The only thing that eventually did help was my Mum telling me that lying in bed resting was almost as good for you as sleeping. While this isn’t technically true, there’s certainly some truth in it but more importantly this belief took all the pressure away from getting to sleep so I no longer got stressed about the fact I wasn’t sleeping. I then realized I actually enjoyed just lying there and as soon as that happened, I started falling asleep instantly. This is effectively an example of CBT.
I also used hypothesis testing to help myself overcome difficulty driving. I used to constantly stall when I was at the front at red lights because I was worried that the cars behind me would get angry if I didn’t take off immediately. Again, it was that concern that ironically meant I would stall. I say I helped myself, but actually in this case it was my driving instructor (who was otherwise useless) who slammed the handbrake on and said we were going to sit there until the lights changed again. This was highly stressful and the cars behind honked their horns angrily… but that’s all that happened. And after I had faced up to my fears I realized that the worst case scenario wasn’t as bad as I thought it would be. Again, I had tested the hypothesis and it turned out to be wanting.

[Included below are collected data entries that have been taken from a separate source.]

(** A name among the first [k] of everything is among the first [k] of each
    registry that holds it. *)
Lemma first_of_name b (fs A : list Function_) k i f :
  ordered b fs -> ordered b A -> (fn_name <$> fs) ⊆ (fn_name <$> A) -> A !! i = Some f -> i < k ->
  filter (fun g => fn_name g = fn_name f) (take k fs) = filter (fun g => fn_name g = fn_name f) fs.
Proof.
  intros Hfs HA Hsub Hi Hlt. rewrite <- (take_drop k fs) at 2. rewrite filter_app.
  assert (filter (fun g => fn_name g = fn_name f) (drop k fs) = []) as ->; [|by rewrite app_nil_r].
  apply elem_of_nil_inv. intros g [Hn Hg]%list_elem_of_filter. apply list_elem_of_lookup in Hg as [j Hj]. rewrite lookup_drop in Hj.
  pose proof (ordered_rank b fs A _ _ _ _ Hfs HA Hsub Hj Hi Hn). lia.
Qed.
Lemma ordered_tag b p : ordered b p.2 -> ordered b (tag_all p).
Proof. apply StronglySorted_fmap. intros f g. by apply before_names. Qed.
Lemma tag_all_first k p : tag_all (first k p) = take k (tag_all p).
Proof. unfold tag_all, first. cbn. by rewrite fmap_take. Qed.
Lemma everything_of_name b parts A k i f :
  Forall (fun p => ordered b p.2) parts -> ordered b A -> (fn_name <$> everything parts) ⊆ (fn_name <$> A) ->
  A !! i = Some f -> i < k ->
  filter (fun g => fn_name g = fn_name f) (everything (first k <$> parts)) =
  filter (fun g => fn_name g = fn_name f) (everything parts).
Proof.
  intros Hp HA Hsub Hi Hlt. induction Hp as [|p parts Hp _ IH]; [done|].
  change (everything (p :: parts)) with (tag_all p ++ everything parts) in *.
  change (everything (first k <$> p :: parts)) with (tag_all (first k p) ++ everything (first k <$> parts)).
  rewrite fmap_app in Hsub. rewrite !filter_app, IH.
  2: { intros n Hn. apply Hsub, elem_of_app. by right. }
  f_equal. rewrite tag_all_first. apply (first_of_name b _ A k i); [by apply ordered_tag|done| |done|done].
  intros n Hn. apply Hsub, elem_of_app. by left.
Qed.
Lemma everything_first k parts f : f ∈ everything (first k <$> parts) -> f ∈ everything parts.
Proof.
  induction parts as [|p parts IH]; [done|].
  change (everything (p :: parts)) with (tag_all p ++ everything parts).
  change (everything (first k <$> p :: parts)) with (tag_all (first k p) ++ everything (first k <$> parts)).
  rewrite !elem_of_app, tag_all_first. intros [Hf|Hf]; [left|right; auto].
  rewrite <- (take_drop k (tag_all p)). apply elem_of_app. by left.
Qed.
(* ===== verification/TokenStore.v ===== *)
(** * The token store (services/avery/src/auth.rs, auth/aliasmap.rs, auth/keystore.rs)

    [TokenStore] answers [acquire_token] for a scope: from its cache, where the
    scopes of one OIDC provider share a token, or from the provider configured
    for the scope.  [SelfSignedGenerator] makes the signing key on first use and
    keeps it in files.  [SimpleKeyStore] reads and writes public keys at a user
    document service. *)
From S2P Require Import Prelude Interfaces Config Tokens.

(** ** Aliases *)
Abbreviation AliasMap := (gmap string (list string)).
Definition alias_get (m : AliasMap) (key : string) : option (list string) := m !! key.

Record Identity := MkIdentity { id_name : string; id_email : string }.

Inductive AcquireTokenError := Generic (e : string) | LoginRequired.
Definition display_acquire_error (e : AcquireTokenError) : string :=
  match e with
  | Generic e => e
  | LoginRequired => "Acquiring this token requires interactive login"
  end.
Definition status_of_acquire_error (e : AcquireTokenError) : Status :=
  match e with
  | LoginRequired => MkStatus CUnauthenticated (display_acquire_error e)
  | Generic _ => MkStatus CInternal (display_acquire_error e)
  end.

(** [Vec::dedup_by_key]: drops elements whose key equals that of the element
    kept before them. *)
Fixpoint dedup_by_key_from {A K} `{EqDecision K} (key : A -> K) (last : A) (l : list A) : list A :=
  match l with
  | [] => []
  | a :: l' => if decide (key a = key last) then dedup_by_key_from key last l'
               else a :: dedup_by_key_from key a l'
  end.
Definition dedup_by_key {A K} `{EqDecision K} (key : A -> K) (l : list A) : list A :=
  match l with [] => [] | a :: l' => a :: dedup_by_key_from key a l' end.

(** The prefix of [scope_key]; the rest is the hash of the whole value. *)
Definition provider_kind (p : IdentityProvider) : string :=
  match p with
  | IdOidc _ => "oidc" | IdUsername => "username"
  | IdUsernameSuffix _ => "username-suffix" | IdOverride _ _ => "override"
  end.

Definition GENERATED_KEY_VERSION : N := 2.
Definition GENERATED_KEY_VERSION_TEXT : string := "2".
Definition KEYSTORE_VERSION_FILENAME : string := ".version".

Section store.
Context {DL : DigestLib} {JL : JwtLib} {EL : EncodingLib} {HO : HashOrder}.

(** [From<HashMap<String, Vec<String>>>]. *)
Definition alias_map_from (map : gmap string (list string)) : AliasMap :=
  foldl (fun m vec => foldl (fun m value => <[value := vec]> m) m vec) ∅ (hash_values map).

(** The hash of an identity provider, in hexadecimal. *)
Variable identity_hash : IdentityProvider -> string.
Definition scope_key (p : IdentityProvider) : string :=
  provider_kind p +:+ "-identity-provider-" +:+ identity_hash p.

(** [create_alias_map]: the scopes of each provider. *)
Definition add_scope (m : gmap string (list string)) (scope : string * AuthConfig) : gmap string (list string) :=
  match scope.2 with
  | AuthOidc provider => <[provider := default [] (m !! provider) ++ [scope.1]]> m
  | _ => m
  end.
Definition provider_scopes (auth_scopes : gmap string AuthConfig) (identity_provider : IdentityProvider)
  : gmap string (list string) :=
  foldl add_scope
    (match identity_provider with
     | IdOidc provider => {[ provider := [scope_key identity_provider] ]}
     | _ => ∅
     end) (hash_iter auth_scopes).
Definition create_alias_map (auth_scopes : gmap string AuthConfig) (identity_provider : IdentityProvider)
  : AliasMap := alias_map_from (provider_scopes auth_scopes identity_provider).

(** ** The cache *)
Record TokenCache := MkTokenCache { tc_tokens : gmap string TypedToken; tc_scope_aliases : AliasMap }.
Definition cache_insert (scope : string) (token : TypedToken) (self : TokenCache) : TokenCache :=
  MkTokenCache (<[scope := token]> (tc_tokens self)) (tc_scope_aliases self).
Definition cache_alias (self : TokenCache) (scope : string) : option string :=
  match alias_get (tc_scope_aliases self) scope with
  | Some strings => snd <$> list_find (fun key => is_Some (tc_tokens self !! key)) strings
  | None => Some scope
  end.
Definition cache_get (self : TokenCache) (scope : string) : option TypedToken :=
  alias ← cache_alias self scope; tc_tokens self !! alias.
(** The key [entry] looks at. *)
Definition cache_entry (self : TokenCache) (scope : string) : string := default scope (cache_alias self scope).

(** ** Self-signed tokens *)
Record SelfSignedGenerator := MkSelfSigned {
  sg_inner : option TokenGenerator;
  sg_key_path : string;
  (** the files of the key directory *)
  sg_files : gmap string (list byte)
}.
Definition private_key_file : string := "id_ecdsa.pem".
Definition public_key_file : string := "id_ecdsa_pub.pem".

Definition text_of_bytes (b : list byte) : string := String.string_of_list_byte b.

Definition key_version (w : World) (files : gmap string (list byte)) : result string N :=
  version ← match files !! KEYSTORE_VERSION_FILENAME, w_fs_error w "read" KEYSTORE_VERSION_FILENAME with
            | None, _ => Ok "1"
            | Some _, Some e => Err ("Failed to read key version file: " +:+ e)
            | Some b, None => Ok (text_of_bytes b)
            end;
  ok_or ("Failed to parse key version: invalid digit found in string") (parse_usize version).

(** What the generator does to its directory: a write fails without effect or
    replaces the file. *)
Definition keys_handler := sem (gmap string (list byte)) string.
Definition write_file (w : World) (wrap : string -> string) (name : string) (content : list byte) : keys_handler unit :=
  fun files => match w_fs_error w "write" name with
               | Some e => (files, Err (wrap e))
               | None => (<[name := content]> files, Ok tt)
               end.
Definition fs_check (w : World) (wrap : string -> string) (op name : string) : keys_handler unit :=
  sem_lift (match w_fs_error w op name with Some e => Err (wrap e) | None => Ok tt end).
Definition plain (e : string) : string := e.

Definition save_keys (w : World) (self : TokenGenerator) : keys_handler unit :=
  match tg_generated_key_pair self with
  | Some keypair =>
      let pem := pem_of_der keypair in
      _ ← write_file w plain private_key_file (string_bytes (pk_private pem));
      _ ← write_file w plain public_key_file (string_bytes (pk_public pem));
      _ ← fs_check w plain "chmod" private_key_file;
      fs_check w plain "chmod" public_key_file
  | None => sem_lift (Err "invalid data")
  end.

(** Reading the key directory goes through the files the model keeps. *)
Definition reading (w : World) (files : gmap string (list byte)) : World :=
  MkWorld (w_now w) (w_hostname w) (w_post_refresh w) (w_get_jwks w) (w_user w)
    (fun path => match files !! path, w_fs_error w "read" path with
                 | Some b, None => Ok b
                 | Some _, Some e => Err e
                 | None, _ => Err "not found"
                 end)
    (w_generate_key w) (w_fs_error w) (w_authenticate w).

Definition create_self_signed_generator (w : World) (keystore_path : string)
  : keys_handler (bool * TokenGenerator) :=
  _ ← fs_check w (fun e => "Failed to create keystore directory at " +:+ quoted keystore_path +:+ ": " +:+ e)
        "create_dir" keystore_path;
  _ ← fs_check w (fun e => "Failed to set permissions on keystore directory: " +:+ e) "chmod" keystore_path;
  use_existing ← sem_ask (fun files =>
      if bool_decide (is_Some (files !! private_key_file))
      then version ← key_version w files; Ok (GENERATED_KEY_VERSION <=? version)%N
      else Ok false);
  if (use_existing : bool) then
    sem_ask (fun files =>
      tg ← map_err display_self_signed_error
             (build (reading w files) (with_private_key (EcdsaFile private_key_file) builder_new));
      Ok (false, tg))
  else
    tg ← sem_lift (map_err display_self_signed_error (build w builder_new));
    _ ← save_keys w tg;
    _ ← write_file w (fun e => "Failed to write key version: " +:+ e) KEYSTORE_VERSION_FILENAME
          (string_bytes GENERATED_KEY_VERSION_TEXT);
    mret (true, tg).

Definition self_signed_generate (w : World) (subject audience : string)
  : sem SelfSignedGenerator SelfSignedTokenError (JwtToken * option (list byte * string)) :=
  fun self =>
    let '(files, made) :=
      match sg_inner self with
      | Some inner => (sg_files self, Ok (false, inner))
      | None =>
          let '(files, r) := create_self_signed_generator w (sg_key_path self) (sg_files self) in
          (files, map_err GenericTokenGenerationError r)
      end in
    match made with
    | Err e => (MkSelfSigned None (sg_key_path self) files, Err e)
    | Ok (upload, inner) =>
        let res :=
          t ← generate w inner subject audience;
          Ok (t, (if (upload : bool) then (fun key => (key, key_id inner subject)) <$> public_key inner else None)) in
        (MkSelfSigned (Some inner) (sg_key_path self) files, res)
    end.

(** ** Providers *)
Record TokenProviders := MkProviders {
  tp_oidc : gmap string OidcProvider;
  tp_self_signed : SelfSignedGenerator;
  tp_self_signed_with_file : gmap string TokenGenerator;
  tp_scope_mappings : gmap string AuthConfig
}.

(** One login per element of the list, in order, stopping at the first error. *)
Definition login_scopes (self : TokenProviders) (additional_scopes : list (string * string)) : list (string * string) :=
  dedup_by_key snd
    (omap (fun '(scope, c) => match c with AuthOidc provider => Some (scope, provider) | _ => None end)
       (hash_iter (tp_scope_mappings self)) ++ additional_scopes).
Definition login_one (w : World) (self : TokenProviders) (s : string * string)
  : result AcquireTokenError (string * TypedToken) :=
  oidc ← ok_or (Generic ("Failed to find OIDC provider " +:+ quoted s.2)) (tp_oidc self !! s.2);
  t ← map_err (fun e => Generic ("OIDC login failed: " +:+ display_oidc_error e)) (w_authenticate w oidc);
  Ok (s.1, TOidc t).
Definition providers_login (w : World) (self : TokenProviders) (additional_scopes : list (string * string))
  : result AcquireTokenError (gmap string TypedToken) :=
  tokens ← collect (login_one w self <$> login_scopes self additional_scopes);
  Ok (foldl (fun m st => <[st.1 := st.2]> m) ∅ tokens).

Definition get_token (w : World) (identity : Identity) (scope : string)
  : sem TokenProviders AcquireTokenError TypedToken :=
  fun self =>
    match tp_scope_mappings self !! scope with
    | Some (AuthOidc _) => (self, Err LoginRequired)
    | Some AuthSelfSigned | None =>
        let '(sg, r) := self_signed_generate w (id_email identity) scope (tp_self_signed self) in
        (MkProviders (tp_oidc self) sg (tp_self_signed_with_file self) (tp_scope_mappings self),
         '(token, key_to_upload) ← map_err (fun e => Generic (display_self_signed_error e)) r;
         Ok (TInternalWithPublicKey token key_to_upload))
    | Some (AuthKeyFile path _ _ _ _ _) =>
        (self,
         generator ← ok_or (Generic ("Failed to find self signed generator for keyfile at " +:+ quoted path))
                       (tp_self_signed_with_file self !! path);
         t ← map_err (fun e => Generic (display_self_signed_error e)) (generate w generator (id_email identity) scope);
         Ok (TInternal t))
    end.

(** ** The store *)
Record TokenStore := MkTokenStore {
  ts_cache : TokenCache;
  ts_providers : TokenProviders;
  ts_identity : option Identity;
  ts_identity_provider : IdentityProvider
}.
Definition set_cache (c : TokenCache) (s : TokenStore) : TokenStore :=
  MkTokenStore c (ts_providers s) (ts_identity s) (ts_identity_provider s).
Definition set_providers (p : TokenProviders) (s : TokenStore) : TokenStore :=
  MkTokenStore (ts_cache s) p (ts_identity s) (ts_identity_provider s).
Definition set_identity (i : option Identity) (s : TokenStore) : TokenStore :=
  MkTokenStore (ts_cache s) (ts_providers s) i (ts_identity_provider s).

Definition store_login (w : World) : sem TokenStore AcquireTokenError unit :=
  tokens ← sem_ask (fun self =>
    providers_login w (ts_providers self)
      (match ts_identity_provider self with
       | IdOidc provider => [(scope_key (ts_identity_provider self), provider)]
       | _ => []
       end));
  sem_modify (fun self =>
    set_cache (foldl (fun c '(n, t) => cache_insert n t c) (ts_cache self) (hash_iter tokens)) self).

Definition username_identity (suffix : string) (user : option string) : result AcquireTokenError Identity :=
  name ← ok_or (Generic "Failed to determine username for identity") user;
  Ok (MkIdentity name (name +:+ suffix)).
Definition find_identity (w : World) (self : TokenStore) : result AcquireTokenError Identity :=
  match ts_identity_provider self with
  | IdOidc provider =>
      token ← match cache_get (ts_cache self) (scope_key (ts_identity_provider self)) with
              | Some token =>
                  if bool_decide (is_Some (token_claim token "email") /\ is_Some (token_claim token "name"))
                  then Ok token else Err LoginRequired
              | None => Err LoginRequired
              end;
      match token_claim token "name" ≫= value_as_str, token_claim token "email" ≫= value_as_str with
      | Some name, Some email => Ok (MkIdentity name email)
      | _, _ => Err (Generic "Token is missing name or email claim")
      end
  | IdUsername => username_identity "@unknown" (w_user w)
  | IdUsernameSuffix suffix => username_identity suffix (w_user w)
  | IdOverride name email => Ok (MkIdentity name email)
  end.
(** [self.identity.take()] leaves nothing behind when finding one fails. *)
Definition get_identity (w : World) : sem TokenStore AcquireTokenError Identity :=
  identity ← (fun self =>
    (set_identity None self, match ts_identity self with Some i => Ok i | None => find_identity w self end));
  _ ← sem_modify (set_identity (Some identity));
  mret identity.

Definition lift_providers {A} (h : sem TokenProviders AcquireTokenError A) : sem TokenStore AcquireTokenError A :=
  fun self => let '(p, r) := h (ts_providers self) in (set_providers p self, r).

(** Returns the key of the entry, which is what the returned reference points
    at, with the token. *)
Definition acquire_token (w : World) (scope : string) : sem TokenStore AcquireTokenError (string * TypedToken) :=
  identity ← get_identity w;
  entry ← sem_ask (fun self => Ok (cache_entry (ts_cache self) scope));
  cached ← sem_ask (fun self => Ok (tc_tokens (ts_cache self) !! entry));
  typed_token ← match cached with
    | Some token => mret token
    | None =>
        token ← lift_providers (get_token w identity scope);
        _ ← sem_modify (fun self => set_cache (cache_insert entry token (ts_cache self)) self);
        mret token
    end;
  refreshed ← sem_lift (map_err (fun err =>
      Generic ("Failed to refresh token for scope " +:+ quoted scope +:+ ": " +:+ err)) (token_refresh w typed_token));
  _ ← sem_modify (fun self => set_cache (cache_insert entry refreshed (ts_cache self)) self);
  mret (entry, refreshed).
End store.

My friend also used cognitive behavioral therapy in order to treat his panic attacks. Panic attacks are often made worse by the fact that the patient thinks they might be having a heart attack or are otherwise in danger. The symptoms of the panic make them panic and this then causes the issue to escalate. My friend was also a psychology student though and he was able to understand this process and then to convince himself to stay calm during the problem. By understanding the basics of CBT he managed to solve the problem after only his second attack – and normally it takes much longer.
The Take Home Lesson
Not everyone is going to have the same success with CBT. This technique is more effective for some people than it is for others and it’s something that takes practice and doesn’t apply in every situation. Nevertheless, I’ve experienced first-hand proof that it can work and when you start to understand the basics you can actually use it in every aspect of your life. CBT is now a part of the way I think about problems and I’m constantly looking at challenges as an opportunity to change my thinking, to test my assumptions and to help develop healthier and more positive thought patterns.
So if you’re struggling from anxiety issues similar to mine, if you have problems with any access of your day-to-day life or even if you just want to gain better control of your own thinking… consider looking into CBT.